Soutine a vingt-six ans lorsqu’il s’installe à Céret en 1919. Loutreuil trente-quatre. Il semble qu’ils s’y soient manqués, mais tous deux en rapportent de quoi nourrir leur quête picturale. Tous deux y partagent motifs et rigueur d’observation.
Une vision architectonique de la représentation
Pour Chaïm Soutine, ce sera de façon décisive : il peint des paysages embrasés, tempétueux, des manières épaisses, distordues et quelques-uns de ses portraits ardents et convulsifs les plus denses. Quant à Maurice Loutreuil, il brosse comme Soutine les toits rouges du village pyrénéen et une Place de la Liberté (La Conversation sous les platanes, 1919) largement dominée par la silhouette sombre des arbres.

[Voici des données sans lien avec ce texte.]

(* ===== verification/HidReportDiagnostics.v ===== *)
(** * HID report counters (src/hid_report_diagnostics.c)

    Wrappers count what happens to keyboard reports, per profile and stage, and a delayed
    summary writes the changed counts to the event log.  [HidReport] keeps the table of the
    file as the flat array C lays out. *)
From S2P Require Import Prelude Events Platform.

Module HidReport.

Inductive hid_stage :=
| RELEASE_OK | RELEASE_FAILED | QUEUED | QUEUE_FAILED | DEQUEUED | EVICTED
| NO_HOST_DROP | NOTIFY_ACCEPTED | NOTIFY_FAILED | UNSUBSCRIBED
| ALL_UP_QUEUED | ALL_UP_ACCEPTED | ALL_UP_EVICTED | ALL_UP_FAILED.
#[export] Instance hid_stage_eq_dec : EqDecision hid_stage.
Proof. solve_decision. Defined.
Definition hid_stages : list hid_stage :=
  [RELEASE_OK; RELEASE_FAILED; QUEUED; QUEUE_FAILED; DEQUEUED; EVICTED; NO_HOST_DROP;
   NOTIFY_ACCEPTED; NOTIFY_FAILED; UNSUBSCRIBED; ALL_UP_QUEUED; ALL_UP_ACCEPTED; ALL_UP_EVICTED;
   ALL_UP_FAILED].
Definition stage_number (s : hid_stage) : Z :=
  match s with
  | RELEASE_OK => 0 | RELEASE_FAILED => 1 | QUEUED => 2 | QUEUE_FAILED => 3 | DEQUEUED => 4
  | EVICTED => 5 | NO_HOST_DROP => 6 | NOTIFY_ACCEPTED => 7 | NOTIFY_FAILED => 8
  | UNSUBSCRIBED => 9 | ALL_UP_QUEUED => 10 | ALL_UP_ACCEPTED => 11 | ALL_UP_EVICTED => 12
  | ALL_UP_FAILED => 13
  end.
Definition HID_STAGE_COUNT : Z := 14.

(** [struct hid_count]. *)
Record hid_count := HidCount {
  last_ms : Z;   (* uint32_t *)
  total : Z;     (* uint16_t *)
  error : Z;     (* uint8_t *)
  dirty : bool;
}.
#[export] Instance hid_count_eta : Eta hid_count := fun c =>
  HidCount (last_ms c) (total c) (error c) (dirty c).
#[export] Instance hid_count_inhabited : Inhabited hid_count := populate (HidCount 0 0 0 false).

(** The static variables of the file. *)
Record hid := Hid {
  counts : list hid_count;     (* counts[ZMK_BLE_PROFILE_COUNT][HID_STAGE_COUNT] *)
  dequeued_report : bool;
  all_up_report : bool;
  keyboard_notify : bool;
  notify_profile : Z;
}.
#[export] Instance hid_eta : Eta hid := fun s =>
  Hid (counts s) (dequeued_report s) (all_up_report s) (keyboard_notify s) (notify_profile s).

(** [struct zmk_hid_keyboard_report_body], as far as it is read. *)
Record keyboard_report := KeyboardReport { modifiers : Z; keys : list Z }.

(** [struct k_msgq *]: the queue the file compares against, or another. *)
Inductive k_msgq := zmk_hog_keyboard_msgq | other_msgq (n : nat).
Definition is_hog (queue : k_msgq) : bool :=
  match queue with zmk_hog_keyboard_msgq => true | other_msgq _ => false end.

(** The wrapped functions, with their arguments; a pointer is an integer. *)
Inductive hid_call :=
| __real_zmk_hid_release (usage : Z)
| __real_z_impl_k_msgq_put (queue : k_msgq) (data timeout : Z)
| __real_z_impl_k_msgq_get (queue : k_msgq) (data timeout : Z)
| __real_zmk_ble_active_profile_conn
| __real_bt_gatt_notify_cb (c : conn) (params : Z).

Inductive hid_effect :=
| host (e : effect)
| called (f : hid_call).

(** Constants of ZMK's HID headers. *)
Class HidUsage := {
  ZMK_HID_USAGE_PAGE : Z -> Z;
  HID_USAGE_KEY : Z;
}.

Section code.
Context `{!Config} `{!Clock} `{!HidUsage}.

Definition hid_init : hid :=
  Hid (replicate (Z.to_nat (ZMK_BLE_PROFILE_COUNT * HID_STAGE_COUNT)) inhabitant)
    false false false 0.

(** [counts[profile][stage]]. *)
Definition cell (profile stage : Z) : Z := profile * HID_STAGE_COUNT + stage.
Definition on_host {A} (m : proc hid effect A) : proc hid hid_effect A :=
  zoom id (fun s _ => s) host m.

(** One turn of the loop of [flush_counts]; the lock makes the read and the reset one step. *)
Definition flush_cell (profile : Z) (stage : hid_stage) (changed : bool)
    : proc hid hid_effect bool :=
  let ix := cell profile (stage_number stage) in
  s <- get ;;
  let count := aget (counts s) ix in
  modify (fun s => s <| counts := aset (counts s) ix
    ((aget (counts s) ix) <| dirty := false |> <| error := 0 |>) |>) ;;
  if negb (dirty count) then ret changed else
  on_host (totem_host_event_log_record_timing_call (last_ms count) TOTEM_HEVT_HID_COUNT
             profile (-1) (stage_number stage) (Z.land (total count) 0xff) (total count ≫ 8)) ;;
  when (negb (error count =? 0))
    (on_host (totem_host_event_log_record_timing_call (last_ms count) TOTEM_HEVT_HID_ERROR
                profile (-1) (stage_number stage) (error count) 0)) ;;
  ret true.

Definition cells : list (Z * hid_stage) :=
  p ← seqZ 0 ZMK_BLE_PROFILE_COUNT; (fun s => (p, s)) <$> hid_stages.

Definition flush_counts : proc hid hid_effect () :=
  changed <- fold_each cells (fun '(profile, stage) => flush_cell profile stage) false ;;
  when changed (on_host (emit log_persist)).

Definition count_event (profile : Z) (stage : hid_stage) (err : Z) : proc hid hid_effect () :=
  if (profile <? 0) || (ZMK_BLE_PROFILE_COUNT <=? profile) then ret () else
  now <- k_uptime_get_32 ;;
  let ix := cell profile (stage_number stage) in
  modify (fun s =>
    let count := aget (counts s) ix in
    s <| counts := aset (counts s) ix
      (count <| total := u16 (total count + 1) |> <| last_ms := now |> <| dirty := true |>
             <| error := if err =? 0 then error count else err_byte err |>) |>) ;;
  on_host (emit (k_work_schedule summary_work (K_SECONDS 5))).

Definition all_up (report : keyboard_report) : bool :=
  (modifiers report =? 0) && forallb (fun k => k =? 0) (keys report).

(** In each wrapper [real] is the result of the wrapped function. *)
Definition __wrap_zmk_hid_release `{!View} (real usage : Z) : proc hid hid_effect Z :=
  let profile := zmk_ble_active_profile_index in
  let trace := (ZMK_HID_USAGE_PAGE usage =? HID_USAGE_KEY) && negb totem_hid_is_usb in
  emit (called (__real_zmk_hid_release usage)) ;;
  let err := real in
  when trace
    (count_event profile (if err <? 0 then RELEASE_FAILED else RELEASE_OK)
       (if err <? 0 then err else 0)) ;;
  ret err.

(** [report] is what [data] points to. *)
Definition __wrap_z_impl_k_msgq_put `{!View} (real : Z) (report : keyboard_report) (queue : k_msgq)
    (data timeout : Z) : proc hid hid_effect Z :=
  if negb (is_hog queue) then emit (called (__real_z_impl_k_msgq_put queue data timeout)) ;; ret real else
  let profile := zmk_ble_active_profile_index in
  let released := all_up report in
  emit (called (__real_z_impl_k_msgq_put queue data timeout)) ;;
  let err := real in
  count_event profile (if err =? 0 then QUEUED else QUEUE_FAILED) err ;;
  when ((err =? 0) && released) (count_event profile ALL_UP_QUEUED 0) ;;
  ret err.

(** [worker] says the caller is the HOG work queue; [report] is what the call fetched into
    [*data], and the view is the one after it returned. *)
Definition __wrap_z_impl_k_msgq_get `{!View} (real : Z) (worker : bool) (report : keyboard_report)
    (queue : k_msgq) (data timeout : Z) : proc hid hid_effect Z :=
  emit (called (__real_z_impl_k_msgq_get queue data timeout)) ;;
  let err := real in
  when (is_hog queue)
    (when worker (modify (fun s => s <| dequeued_report := err =? 0 |>)) ;;
     when (err =? 0)
       (let profile := zmk_ble_active_profile_index in
        let released := all_up report in
        count_event profile (if worker then DEQUEUED else EVICTED) 0 ;;
        if worker then modify (fun s => s <| all_up_report := released |>)
        else when released (count_event profile ALL_UP_EVICTED 0))) ;;
  ret err.

Definition __wrap_zmk_ble_active_profile_conn `{!View} (real : option conn) (worker : bool)
    : proc hid hid_effect (option conn) :=
  emit (called __real_zmk_ble_active_profile_conn) ;;
  s <- get ;;
  when (bool_decide (real = None) && worker && dequeued_report s)
    (count_event zmk_ble_active_profile_index NO_HOST_DROP 0 ;;
     modify (fun s => s <| dequeued_report := false |>)) ;;
  ret real.

Definition totem_hid_report_observed `{!View} (c : conn) (subscribed : bool)
    : proc hid hid_effect () :=
  let profile := zmk_ble_profile_index (bt_conn_get_dst c) in
  modify (fun s => s <| notify_profile := profile |> <| keyboard_notify := true |>
                     <| dequeued_report := false |>) ;;
  when (negb subscribed) (count_event profile UNSUBSCRIBED 0).

Definition __wrap_bt_gatt_notify_cb (real : Z) (worker : bool) (c : conn) (params : Z)
    : proc hid hid_effect Z :=
  s <- get ;;
  let trace := worker && keyboard_notify s in
  if negb trace then emit (called (__real_bt_gatt_notify_cb c params)) ;; ret real else
  modify (fun s => s <| keyboard_notify := false |>) ;;
  emit (called (__real_bt_gatt_notify_cb c params)) ;;
  let err := real in
  count_event (notify_profile s) (if err =? 0 then NOTIFY_ACCEPTED else NOTIFY_FAILED) err ;;
  s <- get ;;
  when (all_up_report s)
    (count_event (notify_profile s) (if err =? 0 then ALL_UP_ACCEPTED else ALL_UP_FAILED) err) ;;
  ret err.
End code.
End HidReport.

Mais là où le jeune Lituanien voit des troncs ivres aspirant littéralement le regard vers le centre, Loutreuil structure et dispose. Au premier plan, un trio serré de femmes vêtues de noir, à partir duquel se construit la scène, élancée par le jeu de lignes des arbres. À l’arrière-plan, les bâtisses du village, d’un blanc cassé, terminent de concourir par touches puissantes et déterminées au sentiment de verticalité de la composition.
La toile, bâtie comme un moment de paysage invite l’œil à entrer par degrés et semble, comme l’ambitionnait Loutreuil, « saisir la vie dans tout son frémissement, même immobile ».
La permanence du recours aux portraits
Mais c’est en observant visages et corps que Loutreuil clarifie les principes dictés par son intuition de peintre. Il couchera le sien sur la toile à cinq reprises seulement.
Celui qu’il exécute au retour de Céret (Autoportrait, avant 1920) répond aux codes que le peintre s’était fixé en la matière : une harmonie constructive et tranquille entre la figure et le décor qu’il lui choisit. Loutreuil s’y décrit intimement lié aux peintures qui l’encadrent. Soigneusement vêtu d’une veste sombre et d’une chemise au col boutonné, le cheveu court, l’œil vif et le sourire furtif, le peintre semble se présenter au regardeur. Ou plutôt, affirmer la figure de l’artiste. Et celle-là est déterminée. Bien plus que l’homme, que ses conditions misérables laissent souvent épuisé. Bien plus que le garçon, d’une timidité douloureuse, subissant ce qu’il qualifie de « peu d’avenance physique ».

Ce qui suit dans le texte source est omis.